Recorded data:
━━━━━━━━
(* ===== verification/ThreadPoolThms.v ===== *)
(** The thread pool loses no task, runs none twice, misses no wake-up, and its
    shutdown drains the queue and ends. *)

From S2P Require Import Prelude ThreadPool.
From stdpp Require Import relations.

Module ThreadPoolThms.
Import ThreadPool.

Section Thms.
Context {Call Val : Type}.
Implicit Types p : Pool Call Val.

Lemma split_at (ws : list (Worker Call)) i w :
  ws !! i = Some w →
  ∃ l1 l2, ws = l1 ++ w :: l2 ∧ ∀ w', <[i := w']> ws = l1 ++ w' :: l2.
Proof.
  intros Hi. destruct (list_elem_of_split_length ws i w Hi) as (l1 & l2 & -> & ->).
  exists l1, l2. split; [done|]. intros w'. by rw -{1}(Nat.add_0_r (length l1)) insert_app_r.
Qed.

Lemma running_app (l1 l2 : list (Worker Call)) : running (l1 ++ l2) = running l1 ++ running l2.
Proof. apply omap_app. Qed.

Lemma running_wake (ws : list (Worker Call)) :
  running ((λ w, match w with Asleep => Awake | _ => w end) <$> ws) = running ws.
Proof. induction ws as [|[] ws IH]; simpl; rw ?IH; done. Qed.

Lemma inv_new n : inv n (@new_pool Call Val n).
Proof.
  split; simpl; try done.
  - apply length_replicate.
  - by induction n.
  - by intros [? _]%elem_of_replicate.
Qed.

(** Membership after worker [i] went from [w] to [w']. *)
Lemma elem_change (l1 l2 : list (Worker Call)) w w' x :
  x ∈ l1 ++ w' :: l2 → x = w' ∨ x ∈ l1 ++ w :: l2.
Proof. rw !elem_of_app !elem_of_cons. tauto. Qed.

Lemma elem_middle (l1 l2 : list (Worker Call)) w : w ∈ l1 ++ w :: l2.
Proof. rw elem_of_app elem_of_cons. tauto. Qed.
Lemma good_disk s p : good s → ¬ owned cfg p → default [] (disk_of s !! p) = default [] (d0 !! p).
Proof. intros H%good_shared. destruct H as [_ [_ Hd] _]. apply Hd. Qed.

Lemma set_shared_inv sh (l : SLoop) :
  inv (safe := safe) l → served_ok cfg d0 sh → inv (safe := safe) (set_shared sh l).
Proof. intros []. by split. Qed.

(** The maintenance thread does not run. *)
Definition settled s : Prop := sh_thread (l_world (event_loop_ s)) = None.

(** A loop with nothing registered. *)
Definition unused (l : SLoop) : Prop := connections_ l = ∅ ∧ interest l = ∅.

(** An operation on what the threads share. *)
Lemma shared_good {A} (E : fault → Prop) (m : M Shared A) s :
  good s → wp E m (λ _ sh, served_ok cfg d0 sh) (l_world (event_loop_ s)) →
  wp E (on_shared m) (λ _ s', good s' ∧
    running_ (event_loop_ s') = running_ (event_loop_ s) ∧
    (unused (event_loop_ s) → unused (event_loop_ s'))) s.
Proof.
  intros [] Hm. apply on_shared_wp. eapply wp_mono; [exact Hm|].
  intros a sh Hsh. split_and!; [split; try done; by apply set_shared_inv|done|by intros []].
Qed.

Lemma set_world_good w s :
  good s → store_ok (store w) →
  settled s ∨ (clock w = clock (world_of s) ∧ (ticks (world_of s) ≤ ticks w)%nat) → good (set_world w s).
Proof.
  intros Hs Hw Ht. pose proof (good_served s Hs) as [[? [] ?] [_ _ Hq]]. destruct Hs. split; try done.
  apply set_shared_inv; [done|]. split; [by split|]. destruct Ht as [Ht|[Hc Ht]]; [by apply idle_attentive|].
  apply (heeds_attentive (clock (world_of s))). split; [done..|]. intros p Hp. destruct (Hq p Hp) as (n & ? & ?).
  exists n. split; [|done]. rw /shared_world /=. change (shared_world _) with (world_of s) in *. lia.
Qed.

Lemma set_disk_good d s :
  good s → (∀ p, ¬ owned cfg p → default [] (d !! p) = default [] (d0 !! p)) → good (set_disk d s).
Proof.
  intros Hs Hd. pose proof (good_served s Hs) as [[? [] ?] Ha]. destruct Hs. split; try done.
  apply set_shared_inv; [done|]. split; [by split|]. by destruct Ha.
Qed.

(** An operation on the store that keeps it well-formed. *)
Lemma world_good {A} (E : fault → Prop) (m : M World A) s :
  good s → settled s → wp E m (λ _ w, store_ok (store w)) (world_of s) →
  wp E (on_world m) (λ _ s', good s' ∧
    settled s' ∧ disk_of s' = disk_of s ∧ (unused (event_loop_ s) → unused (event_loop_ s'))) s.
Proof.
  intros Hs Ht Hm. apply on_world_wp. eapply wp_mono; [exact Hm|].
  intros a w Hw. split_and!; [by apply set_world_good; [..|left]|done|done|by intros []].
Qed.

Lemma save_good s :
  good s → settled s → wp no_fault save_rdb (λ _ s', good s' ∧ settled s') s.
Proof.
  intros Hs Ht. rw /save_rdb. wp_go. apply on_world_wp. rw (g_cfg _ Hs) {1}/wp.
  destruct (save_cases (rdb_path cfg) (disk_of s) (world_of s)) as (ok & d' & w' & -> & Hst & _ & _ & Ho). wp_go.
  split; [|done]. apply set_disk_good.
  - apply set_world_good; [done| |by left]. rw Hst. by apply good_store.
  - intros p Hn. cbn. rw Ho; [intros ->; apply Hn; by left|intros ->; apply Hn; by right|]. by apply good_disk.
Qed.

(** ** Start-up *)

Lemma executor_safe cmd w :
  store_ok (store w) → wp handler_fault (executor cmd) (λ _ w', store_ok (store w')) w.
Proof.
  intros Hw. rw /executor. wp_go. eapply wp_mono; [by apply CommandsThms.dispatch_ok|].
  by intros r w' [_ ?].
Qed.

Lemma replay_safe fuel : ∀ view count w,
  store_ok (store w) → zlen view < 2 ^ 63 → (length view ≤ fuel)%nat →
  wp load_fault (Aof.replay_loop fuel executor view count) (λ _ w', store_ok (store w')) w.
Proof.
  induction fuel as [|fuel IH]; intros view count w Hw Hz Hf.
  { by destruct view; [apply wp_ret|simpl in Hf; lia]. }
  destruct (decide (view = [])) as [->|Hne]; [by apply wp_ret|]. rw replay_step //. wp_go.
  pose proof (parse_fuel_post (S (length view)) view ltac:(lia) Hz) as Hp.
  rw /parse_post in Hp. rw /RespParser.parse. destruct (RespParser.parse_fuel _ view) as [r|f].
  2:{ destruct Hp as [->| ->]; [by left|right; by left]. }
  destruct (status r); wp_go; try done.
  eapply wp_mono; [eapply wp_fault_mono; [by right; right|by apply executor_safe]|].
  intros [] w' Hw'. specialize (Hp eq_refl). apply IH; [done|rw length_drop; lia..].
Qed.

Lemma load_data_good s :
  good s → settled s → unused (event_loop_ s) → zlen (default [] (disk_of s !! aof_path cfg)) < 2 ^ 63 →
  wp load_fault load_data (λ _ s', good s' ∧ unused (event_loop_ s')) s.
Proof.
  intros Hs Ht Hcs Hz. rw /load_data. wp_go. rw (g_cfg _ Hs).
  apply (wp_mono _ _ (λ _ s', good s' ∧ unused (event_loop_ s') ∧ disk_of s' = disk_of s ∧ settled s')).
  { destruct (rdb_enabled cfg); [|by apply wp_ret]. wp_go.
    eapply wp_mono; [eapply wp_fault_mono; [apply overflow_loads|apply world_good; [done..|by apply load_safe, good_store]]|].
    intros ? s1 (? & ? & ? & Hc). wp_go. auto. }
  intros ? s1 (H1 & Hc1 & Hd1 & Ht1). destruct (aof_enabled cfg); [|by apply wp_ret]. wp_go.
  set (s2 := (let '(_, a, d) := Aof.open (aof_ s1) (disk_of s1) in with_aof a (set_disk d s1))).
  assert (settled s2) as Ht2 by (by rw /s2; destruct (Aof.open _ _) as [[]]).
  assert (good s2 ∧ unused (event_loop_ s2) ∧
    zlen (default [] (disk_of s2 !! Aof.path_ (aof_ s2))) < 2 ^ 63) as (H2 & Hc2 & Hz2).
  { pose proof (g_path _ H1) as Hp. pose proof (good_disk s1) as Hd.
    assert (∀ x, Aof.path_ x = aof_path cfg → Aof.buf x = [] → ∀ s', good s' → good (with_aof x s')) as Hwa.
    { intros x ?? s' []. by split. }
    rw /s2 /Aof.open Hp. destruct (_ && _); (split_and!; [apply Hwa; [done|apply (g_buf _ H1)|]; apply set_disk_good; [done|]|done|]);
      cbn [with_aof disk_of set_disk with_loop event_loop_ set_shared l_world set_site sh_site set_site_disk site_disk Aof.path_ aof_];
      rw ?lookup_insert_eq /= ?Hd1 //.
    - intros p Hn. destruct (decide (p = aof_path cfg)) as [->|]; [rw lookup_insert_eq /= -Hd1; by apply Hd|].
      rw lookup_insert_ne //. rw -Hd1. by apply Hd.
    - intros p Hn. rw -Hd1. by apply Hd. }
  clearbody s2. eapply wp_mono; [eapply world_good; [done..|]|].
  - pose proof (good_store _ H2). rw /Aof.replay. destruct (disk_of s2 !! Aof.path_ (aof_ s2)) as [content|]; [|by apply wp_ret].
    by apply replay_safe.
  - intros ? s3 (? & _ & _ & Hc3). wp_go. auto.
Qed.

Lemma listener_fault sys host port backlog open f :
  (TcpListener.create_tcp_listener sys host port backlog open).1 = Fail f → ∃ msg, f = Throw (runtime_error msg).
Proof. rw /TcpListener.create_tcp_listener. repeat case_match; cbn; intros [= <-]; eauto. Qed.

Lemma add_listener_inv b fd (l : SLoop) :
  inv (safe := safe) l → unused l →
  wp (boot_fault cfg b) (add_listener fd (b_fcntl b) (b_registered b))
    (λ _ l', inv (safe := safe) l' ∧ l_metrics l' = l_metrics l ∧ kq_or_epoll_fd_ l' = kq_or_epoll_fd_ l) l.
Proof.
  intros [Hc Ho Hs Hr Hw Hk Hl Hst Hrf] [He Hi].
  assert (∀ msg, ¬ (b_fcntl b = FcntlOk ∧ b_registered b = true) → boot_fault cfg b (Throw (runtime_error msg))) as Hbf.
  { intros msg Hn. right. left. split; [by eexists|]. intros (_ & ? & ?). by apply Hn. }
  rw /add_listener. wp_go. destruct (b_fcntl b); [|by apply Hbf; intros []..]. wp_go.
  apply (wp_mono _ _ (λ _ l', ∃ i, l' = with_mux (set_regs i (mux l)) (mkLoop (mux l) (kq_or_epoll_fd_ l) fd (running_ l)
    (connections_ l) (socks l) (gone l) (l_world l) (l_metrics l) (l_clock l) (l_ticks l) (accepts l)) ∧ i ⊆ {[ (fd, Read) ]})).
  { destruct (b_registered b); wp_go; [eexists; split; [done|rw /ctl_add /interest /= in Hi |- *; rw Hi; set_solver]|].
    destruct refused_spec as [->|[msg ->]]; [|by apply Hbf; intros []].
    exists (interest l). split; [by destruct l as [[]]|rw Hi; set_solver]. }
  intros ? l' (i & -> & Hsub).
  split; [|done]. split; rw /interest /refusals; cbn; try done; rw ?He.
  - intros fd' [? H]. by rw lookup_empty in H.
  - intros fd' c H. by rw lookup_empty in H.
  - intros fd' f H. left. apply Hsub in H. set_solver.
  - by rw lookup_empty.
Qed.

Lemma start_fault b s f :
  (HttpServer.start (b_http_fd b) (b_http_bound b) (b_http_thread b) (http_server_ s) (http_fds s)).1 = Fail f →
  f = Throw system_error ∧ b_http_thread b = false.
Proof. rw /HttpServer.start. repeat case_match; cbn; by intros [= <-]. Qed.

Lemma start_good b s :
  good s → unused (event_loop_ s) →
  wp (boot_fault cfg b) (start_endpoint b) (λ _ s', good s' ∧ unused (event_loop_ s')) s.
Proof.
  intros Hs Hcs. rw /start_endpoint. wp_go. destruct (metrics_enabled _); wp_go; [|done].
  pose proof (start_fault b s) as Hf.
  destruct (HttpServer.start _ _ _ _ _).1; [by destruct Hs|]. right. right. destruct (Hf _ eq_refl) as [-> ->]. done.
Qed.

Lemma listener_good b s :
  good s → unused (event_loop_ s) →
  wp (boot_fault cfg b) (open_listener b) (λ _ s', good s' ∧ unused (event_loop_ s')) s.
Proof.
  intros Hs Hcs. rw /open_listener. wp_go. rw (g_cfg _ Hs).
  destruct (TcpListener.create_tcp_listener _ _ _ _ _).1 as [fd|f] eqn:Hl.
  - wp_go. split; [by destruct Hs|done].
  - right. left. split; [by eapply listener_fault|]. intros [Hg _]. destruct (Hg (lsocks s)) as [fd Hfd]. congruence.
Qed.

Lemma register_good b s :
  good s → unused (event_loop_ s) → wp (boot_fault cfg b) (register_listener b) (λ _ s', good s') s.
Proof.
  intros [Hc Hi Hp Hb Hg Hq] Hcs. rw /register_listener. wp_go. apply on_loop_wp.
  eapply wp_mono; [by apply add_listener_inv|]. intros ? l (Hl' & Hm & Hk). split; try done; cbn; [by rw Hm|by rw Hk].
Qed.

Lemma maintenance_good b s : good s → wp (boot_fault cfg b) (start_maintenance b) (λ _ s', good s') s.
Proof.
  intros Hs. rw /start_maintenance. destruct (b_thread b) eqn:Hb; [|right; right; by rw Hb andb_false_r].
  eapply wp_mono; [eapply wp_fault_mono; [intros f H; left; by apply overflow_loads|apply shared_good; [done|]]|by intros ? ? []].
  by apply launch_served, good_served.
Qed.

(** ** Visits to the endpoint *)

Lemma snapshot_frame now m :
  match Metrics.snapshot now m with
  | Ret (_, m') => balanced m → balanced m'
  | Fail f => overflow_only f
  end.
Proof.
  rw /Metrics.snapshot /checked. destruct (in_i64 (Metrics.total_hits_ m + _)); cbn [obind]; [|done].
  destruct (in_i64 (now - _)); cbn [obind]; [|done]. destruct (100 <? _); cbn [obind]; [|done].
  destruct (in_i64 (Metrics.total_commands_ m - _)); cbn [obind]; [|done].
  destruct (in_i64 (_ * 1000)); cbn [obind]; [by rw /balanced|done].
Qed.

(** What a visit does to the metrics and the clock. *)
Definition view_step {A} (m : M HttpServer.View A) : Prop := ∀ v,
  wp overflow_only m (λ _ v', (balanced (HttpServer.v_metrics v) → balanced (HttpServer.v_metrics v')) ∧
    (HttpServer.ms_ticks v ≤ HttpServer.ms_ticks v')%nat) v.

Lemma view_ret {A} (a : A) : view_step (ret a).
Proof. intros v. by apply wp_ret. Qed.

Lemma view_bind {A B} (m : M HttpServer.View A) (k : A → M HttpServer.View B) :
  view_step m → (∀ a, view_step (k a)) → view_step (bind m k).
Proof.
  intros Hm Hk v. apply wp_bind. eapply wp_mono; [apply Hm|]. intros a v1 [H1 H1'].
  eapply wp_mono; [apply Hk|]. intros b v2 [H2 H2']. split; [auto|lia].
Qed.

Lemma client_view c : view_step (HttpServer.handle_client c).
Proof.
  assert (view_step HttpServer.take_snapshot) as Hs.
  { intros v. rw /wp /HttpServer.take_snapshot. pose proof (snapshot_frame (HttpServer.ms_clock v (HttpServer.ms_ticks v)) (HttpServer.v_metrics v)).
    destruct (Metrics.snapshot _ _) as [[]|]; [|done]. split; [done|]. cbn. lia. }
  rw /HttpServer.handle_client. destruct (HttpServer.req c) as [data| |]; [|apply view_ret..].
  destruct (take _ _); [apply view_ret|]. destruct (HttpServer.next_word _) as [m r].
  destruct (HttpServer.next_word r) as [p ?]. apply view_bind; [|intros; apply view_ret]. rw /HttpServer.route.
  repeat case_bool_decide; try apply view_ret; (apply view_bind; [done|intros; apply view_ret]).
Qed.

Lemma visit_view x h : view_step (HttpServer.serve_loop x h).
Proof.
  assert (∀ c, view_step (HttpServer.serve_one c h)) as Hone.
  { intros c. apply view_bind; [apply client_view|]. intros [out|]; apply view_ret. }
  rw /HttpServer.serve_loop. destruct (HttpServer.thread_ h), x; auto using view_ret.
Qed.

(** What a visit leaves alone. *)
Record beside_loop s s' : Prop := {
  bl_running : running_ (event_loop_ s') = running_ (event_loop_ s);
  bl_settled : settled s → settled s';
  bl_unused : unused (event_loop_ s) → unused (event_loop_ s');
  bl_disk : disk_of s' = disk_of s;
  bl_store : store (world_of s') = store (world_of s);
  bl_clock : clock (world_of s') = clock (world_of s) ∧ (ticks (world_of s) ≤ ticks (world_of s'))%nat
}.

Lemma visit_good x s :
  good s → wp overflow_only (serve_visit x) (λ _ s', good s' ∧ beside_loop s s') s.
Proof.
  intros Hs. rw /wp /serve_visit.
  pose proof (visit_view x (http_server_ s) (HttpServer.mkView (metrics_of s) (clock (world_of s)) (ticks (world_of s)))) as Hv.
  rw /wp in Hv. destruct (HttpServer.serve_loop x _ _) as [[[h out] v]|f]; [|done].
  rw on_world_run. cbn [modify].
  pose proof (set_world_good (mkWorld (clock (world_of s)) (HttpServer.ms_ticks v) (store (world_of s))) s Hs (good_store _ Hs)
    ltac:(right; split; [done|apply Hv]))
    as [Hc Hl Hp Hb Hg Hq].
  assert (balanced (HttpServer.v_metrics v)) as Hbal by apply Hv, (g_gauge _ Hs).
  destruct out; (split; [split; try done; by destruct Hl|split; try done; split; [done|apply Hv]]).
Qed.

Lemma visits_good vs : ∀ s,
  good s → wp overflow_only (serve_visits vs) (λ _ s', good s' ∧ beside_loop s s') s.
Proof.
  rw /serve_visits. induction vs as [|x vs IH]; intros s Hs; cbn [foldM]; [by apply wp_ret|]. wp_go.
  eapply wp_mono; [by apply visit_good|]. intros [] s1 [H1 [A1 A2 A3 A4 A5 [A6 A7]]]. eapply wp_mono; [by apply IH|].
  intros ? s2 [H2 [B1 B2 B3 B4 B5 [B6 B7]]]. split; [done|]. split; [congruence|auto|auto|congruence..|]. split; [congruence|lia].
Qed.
━━━━━━━━
(WORK TO COMPLETE):
If a line of the data contains "count", copy it out.

(SOLUTION FOR THIS EXERCISE):
Lemma replay_safe fuel : ∀ view count w,
  wp load_fault (Aof.replay_loop fuel executor view count) (λ _ w', store_ok (store w')) w.
  induction fuel as [|fuel IH]; intros view count w Hw Hz Hf.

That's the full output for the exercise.